### [Exercise details]
Starting at the line below holding "Definition args_netrc : Args" and stopping at the line holding "show := false; check", print every line exactly, both ends included, and leave the rest out.

### [Stored data]
[Start of Attachment]

(** [match[n]]: [None] is [undefined] (the group took no part). *)
Fixpoint lookup (n : nat) (c : caps) : option string :=
  match c with
  | [] => None
  | (m, v) :: t => if n =? m then Some v else lookup n t
  end.

Definition cap (m : mres) (n : nat) : option string := lookup n (m_caps m).

(** [match[n]] where the source uses it as a string *)
Definition capd (m : mres) (n : nat) : string :=
  match cap m n with Some v => v | None => EmptyString end.

(** try to match at the front of [s] *)
Definition at_front (r : re) (i : nat) (s : string) : option mres :=
  run r s [] (fun s1 c1 =>
    Some (MRes i (substring 0 (length s - length s1) s) c1 s1)).

(** leftmost match in [s], which starts at offset [i] of the whole input *)
Fixpoint search (r : re) (i : nat) (s : string) {struct s} : option mres :=
  match at_front r i s with
  | Some m => Some m
  | None =>
      match s with
      | EmptyString => None
      | String _ t => search r (S i) t
      end
  end.

(** [s.match(r)] for a regex without the global flag *)
Definition js_match (r : re) (s : string) : option mres := search r 0 s.

(** [r.test(s)] *)
Definition test (r : re) (s : string) : bool :=
  match js_match r s with Some _ => true | None => false end.

(** The loop [while ((match = r.exec(s)) !== null)] of a global regex: the
    next search starts where the last match ended.  A match of length zero
    would leave [lastIndex] in place and the source's loop would not end; the
    regexes of this program are not nullable ([nullable] below), so the last
    branch is not taken for them and the fuel is never exhausted
    ([exec_loop_step], [exec_loop_fuel], [global_regexes_consume]). *)
Fixpoint exec_loop (fuel : nat) (r : re) (i : nat) (s : string) : list mres :=
  match fuel with
  | 0 => []
  | S f =>
      match search r i s with
      | None => []
      | Some m =>
          if length (m_rest m) <? length s
          then m :: exec_loop f r (m_index m + length (m_text m)) (m_rest m)
          else [m]
      end
  end.

Definition exec_all (r : re) (s : string) : list mres :=
  exec_loop (S (length s)) r 0 s.
(** * AssetGen API: the Firestore accessor and its REST handlers

    A shallow embedding of [api/models.py], [api/firebase.py] and the
    handlers of [api/index.py], over a model of the document store the
    accessor talks to, followed by the properties of the accessor that
    the specification states.

    Layout:
    - [models]   : field values, the pydantic schemas of [api/models.py];
    - [store]    : the hierarchical document store (external collaborator)
                   as a state, with a state-and-exception monad on top;
    - [firebase] : [FirestoreAccessor];
    - [index]    : the REST handlers;
    - lemmas and the theorems about the specification. *)

From stdpp Require Import gmap strings list fin_maps pretty.
From Stdlib Require Import ZArith.

Set Warnings "-register-all".

Open Scope Z_scope.

(* ===================================================================== *)
(** ** api/models.py *)
(* ===================================================================== *)

Module models.

(** Field values, as they appear in model attributes, in [dict()] output
    and in stored documents.  A [datetime] is its position on a time line
    ([VTime]); a float is carried opaquely.  An attribute holding a nested
    model ([StyleGuide], [Membership], [ProjectMembership]) is carried as
    the [VDict] of its non-null fields. *)
Inductive value :=
| VNone
| VStr (s : string)
| VInt (z : Z)
| VBool (b : bool)
| VTime (t : Z)
| VFloat (bits : Z)
| VList (l : list value)
| VDict (l : list (string * value)).

Definition is_none (v : value) : bool :=
  match v with VNone => true | _ => false end.

(** [class GenerationStatus(str, Enum)] *)
Definition GenerationStatus : list string :=
  ["pending"; "running"; "completed"; "failed"].

(** The nested models, which hold only strings and datetimes. *)
Inductive nested := StyleGuide | Membership | ProjectMembership.

(** The annotations used in the field declarations. *)
Inductive ftype :=
| TStr | TInt | TBool | TDatetime | TFloat | TAny | TStatus
| TList (t : ftype)
| TDict (t : ftype)
| TNested (n : nested).
(** ** An instance of the library functions, for the examples

    [json.dumps(_, indent=2)] as the [json] module's encoder produces it
    (item separator [","], key separator [": "], [ensure_ascii]); the
    characters of a string are read as the code points 0 to 255. *)

Definition backslash : string := String (ascii_of_nat 92) EmptyString.

Definition hex_digit (n : nat) : string :=
  String (ascii_of_nat (if (n <? 10)%nat then 48 + n else 87 + n)) EmptyString.

Definition escape_char (c : ascii) : string :=
  let n := nat_of_ascii c in
  if (n =? 34)%nat then backslash ++ dquote
  else if (n =? 92)%nat then backslash ++ backslash
  else if (n =? 8)%nat then backslash ++ "b"
  else if (n =? 12)%nat then backslash ++ "f"
  else if (n =? 10)%nat then backslash ++ "n"
  else if (n =? 13)%nat then backslash ++ "r"
  else if (n =? 9)%nat then backslash ++ "t"
  else if (n <? 32)%nat || (126 <? n)%nat then
    backslash ++ "u00" ++ hex_digit (n / 16) ++ hex_digit (n mod 16)
  else String c EmptyString.

Fixpoint escape_string (s : string) : string :=
  match s with
  | EmptyString => EmptyString
  | String c s' => escape_char c ++ escape_string s'
  end.

Definition encode_string (s : string) : string :=
  dquote ++ escape_string s ++ dquote.

(** [nl] is the line break followed by the indentation of the enclosing
    level. *)
Fixpoint encode (nl : string) (j : json) : string :=
  match j with
  | JNull => "null"
  | JBool true => "true"
  | JBool false => "false"
  | JInt z => NilZero.string_of_int (Z.to_int z)
  | JStr s => encode_string s
  | JArr xs =>
      match xs with
      | [] => "[]"
      | _ =>
          let nl' := nl ++ "  " in
          "[" ++ nl' ++
          (fix items (first : bool) (xs : list json) : string :=
             match xs with
             | [] => EmptyString
             | x :: xs' =>
                 (if first then EmptyString else "," ++ nl') ++
                 encode nl' x ++ items false xs'
             end) true xs ++
          nl ++ "]"
      end
  | JObj d =>
      match d with
      | [] => "{}"
      | _ =>
          let nl' := nl ++ "  " in
          "{" ++ nl' ++
          (fix items (first : bool) (d : list (string * json)) : string :=
             match d with
             | [] => EmptyString
             | (k, x) :: d' =>
                 (if first then EmptyString else "," ++ nl') ++
                 encode_string k ++ ": " ++ encode nl' x ++ items false d'
             end) true d ++
          nl ++ "}"
      end
  end.

Definition json_dumps_indent2 (j : json) : string := encode newline j.

(** None of the examples formats a container. *)
Definition repr_unused (h : gmap loc obj) (l : loc) : string := "<container>".

(** ** Example stores, sessions and worlds *)

(** [{"s3": {"access": "AK", "secret": "SK"},
      "cookies": {"logged-in-user": "alice", "logged-in-sig": "xyz"},
      "general": {"secure": true}}] *)
Definition example_heap : gmap loc obj :=
  <[0 := ODict [("s3", VRef 1); ("cookies", VRef 2); ("general", VRef 3)]]>
  (<[1 := ODict [("access", VStr "AK"); ("secret", VStr "SK")]]>
  (<[2 := ODict [("logged-in-user", VStr "alice"); ("logged-in-sig", VStr "xyz")]]>
  (<[3 := ODict [("secure", VBool true)]]> ∅))).

(** What [json.dumps] reads of it. *)
Definition example_json : json :=
  JObj [("s3", JObj [("access", JStr "AK"); ("secret", JStr "SK")]);
        ("cookies", JObj [("logged-in-user", JStr "alice");
                          ("logged-in-sig", JStr "xyz")]);
        ("general", JObj [("secure", JBool true)])].

(** The same with an empty [logged-in-user] cookie. *)
Definition empty_user_heap : gmap loc obj :=
  <[2 := ODict [("logged-in-user", VStr EmptyString); ("logged-in-sig", VStr "xyz")]]>
  example_heap.

(** Answers of [whoami()], kept in the store at 4 to 6. *)
Definition whoami_heap : gmap loc obj :=
  <[4 := ODict [("success", VBool true); ("value", VRef 5)]]>
  (<[5 := ODict [("username", VStr "alice")]]>
  (<[6 := ODict [("success", VBool false); ("error", VStr "invalid keys")]]>
  example_heap)).

Definition example_session (answer : reply value) : Session :=
  {| config := VRef 0;
     config_file := VStr "/home/alice/.config/internetarchive/ia.ini";
     host := VStr "archive.org";
     whoami := answer |}.

Definition no_flags : Args :=
  {| username := None; password := None; netrc := false; show := false;
     check := false; print_cookies := false;
     session := example_session (Raises (OtherError "ConnectionError")) |}.

Definition args_show : Args :=
  {| username := None; password := None; netrc := false; show := true;
     check := false; print_cookies := false;
     session := example_session (Raises (OtherError "ConnectionError")) |}.

Definition args_print_cookies : Args :=
  {| username := None; password := None; netrc := false; show := false;
     check := false; print_cookies := true;
     session := example_session (Raises (OtherError "ConnectionError")) |}.

Definition args_check (answer : value) : Args :=
  {| username := None; password := None; netrc := false; show := false;
     check := true; print_cookies := false;
     session := example_session (Returns answer) |}.

Definition args_netrc : Args :=
  {| username := None; password := None; netrc := true; show := false;
     check := false; print_cookies := false;
     session := example_session (Raises (OtherError "ConnectionError")) |}.

Definition args_bob : Args :=
  {| username := Some "bob"; password := Some "secret"; netrc := false;
     show := false; check := false; print_cookies := false;
     session := example_session (Raises (OtherError "ConnectionError")) |}.

(** A world whose [configure] succeeds and whose netrc file is as given. *)
Definition world_with (file : reply (gmap string netrc_entry)) : World :=
  {| netrc_netrc := file;
     configure := λ _ _ cf _,
       Returns (match cf with VStr path => path | _ => "ia.ini" end) |}.

(** A netrc file with one entry, for another host. *)
Definition other_host_only : gmap string netrc_entry :=
  {[ "example.com" := {| login := "bob"; account := None;
                         netrc_password := Some "secret" |} ]}.

Definition run (w : World) (args : Args) (h : gmap loc obj) : result unit * state :=
  main json_dumps_indent2 repr_unused w args (State h []).


(** ** Notions for the properties of the whole command *)

(** [m] prints nothing, calls no collaborator that is recorded, and does
    not leave by [sys.exit]: it returns or raises. *)
Definition quiet {A} (m : M A) : Prop :=
  ∀ σ, trace (m σ).2 = trace σ ∧ ∀ c, (m σ).1 ≠ Exit c.

(** Some message of the error taxonomy is among the events. *)
Definition error_printed (t : list event) : bool :=
  existsb (λ e, match e with
                | Print _ m => is_error_message m
                | CallConfigure _ _ _ _ => false
                end) t.

(** How a run may end, given the events [t] it added to the trace: exit 0
    after one [print] to stdout that is no error message; exit 1 right after
    the first and only error message; or, with no error message at all, a
    normal return or an exception that nothing caught. *)
Definition ends_well {A} (r : result A) (t : list event) : Prop :=
  match r with
  | Exit c =>
      (c = 0%Z ∧ ∃ m, t = [Print Stdout m] ∧ is_error_message m = false)
      ∨ (c = 1%Z ∧ ∃ t0 s m, t = (t0 ++ [Print s m])%list ∧
                             is_error_message m = true ∧ error_printed t0 = false)
  | Ret _ | Raise _ => error_printed t = false
  end.

(** A value that is not a container. *)
Definition scalar (v : value) : Prop :=
  match v with VRef _ => False | _ => True end.

(** A live value that has no [get] method: a scalar or a [list]. *)
Definition not_a_mapping (h : gmap loc obj) (v : value) : Prop :=
  match v with
  | VRef l => ∃ xs, h !! l = Some (OList xs)
  | _ => True
  end.

(** A netrc file with an entry for archive.org that has no password. *)
Definition archive_org_entry : gmap string netrc_entry :=
  {[ "archive.org" := {| login := "bob"; account := None;
                         netrc_password := None |} ]}.

(** A world whose [configure] raises [e], whatever it is called with. *)
Definition world_failing (e : exn) (file : reply (gmap string netrc_entry)) : World :=
  {| netrc_netrc := file; configure := λ _ _ _ _, Raises e |}.

(** [{"cookies": "none", "s3": "none"}]: two sections that are strings. *)
Definition flat_heap : gmap loc obj :=
  <[0 := ODict [("cookies", VStr "none"); ("s3", VStr "none")]]> ∅.

(** [{"general": {"secure": true}}]: no [cookies] section. *)
Definition no_cookies_heap : gmap loc obj :=
  <[0 := ODict [("general", VRef 3)]]> (<[3 := ODict [("secure", VBool true)]]> ∅).

(** An answer of [whoami()] that claims success and names nobody. *)
Definition nameless_heap : gmap loc obj :=
  <[4 := ODict [("success", VBool true)]]> example_heap.


(** The calls of [configure] among the events. *)
Definition configure_calls (t : list event) : list event :=
  omap (λ e, match e with CallConfigure _ _ _ _ => Some e | Print _ _ => None end) t.

(** The event is no call of [configure]. *)
Definition no_call (e : event) : Prop :=
  match e with Print _ _ => True | CallConfigure _ _ _ _ => False end.



(** ** [setup]: the options of the subcommand

    [setup] fills an [argparse] parser.  A parser is the list of its
    registered arguments, in the order of registration, with the number of
    its mutually exclusive groups and its own defaults. *)

Inductive arg_action := ActHelp | ActStore | ActStoreTrue.

Record argument := {
  option_strings : list string;
  arg_action_of : arg_action;
  arg_help : string;
  arg_group : option nat;
}.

[End of Attachment]

### [Result for this exercise]
Definition args_netrc : Args :=
  {| username := None; password := None; netrc := true; show := false;
     check := false; print_cookies := false;
     session := example_session (Raises (OtherError "ConnectionError")) |}.

Definition args_bob : Args :=
  {| username := Some "bob"; password := Some "secret"; netrc := false;
     show := false; check := false; print_cookies := false;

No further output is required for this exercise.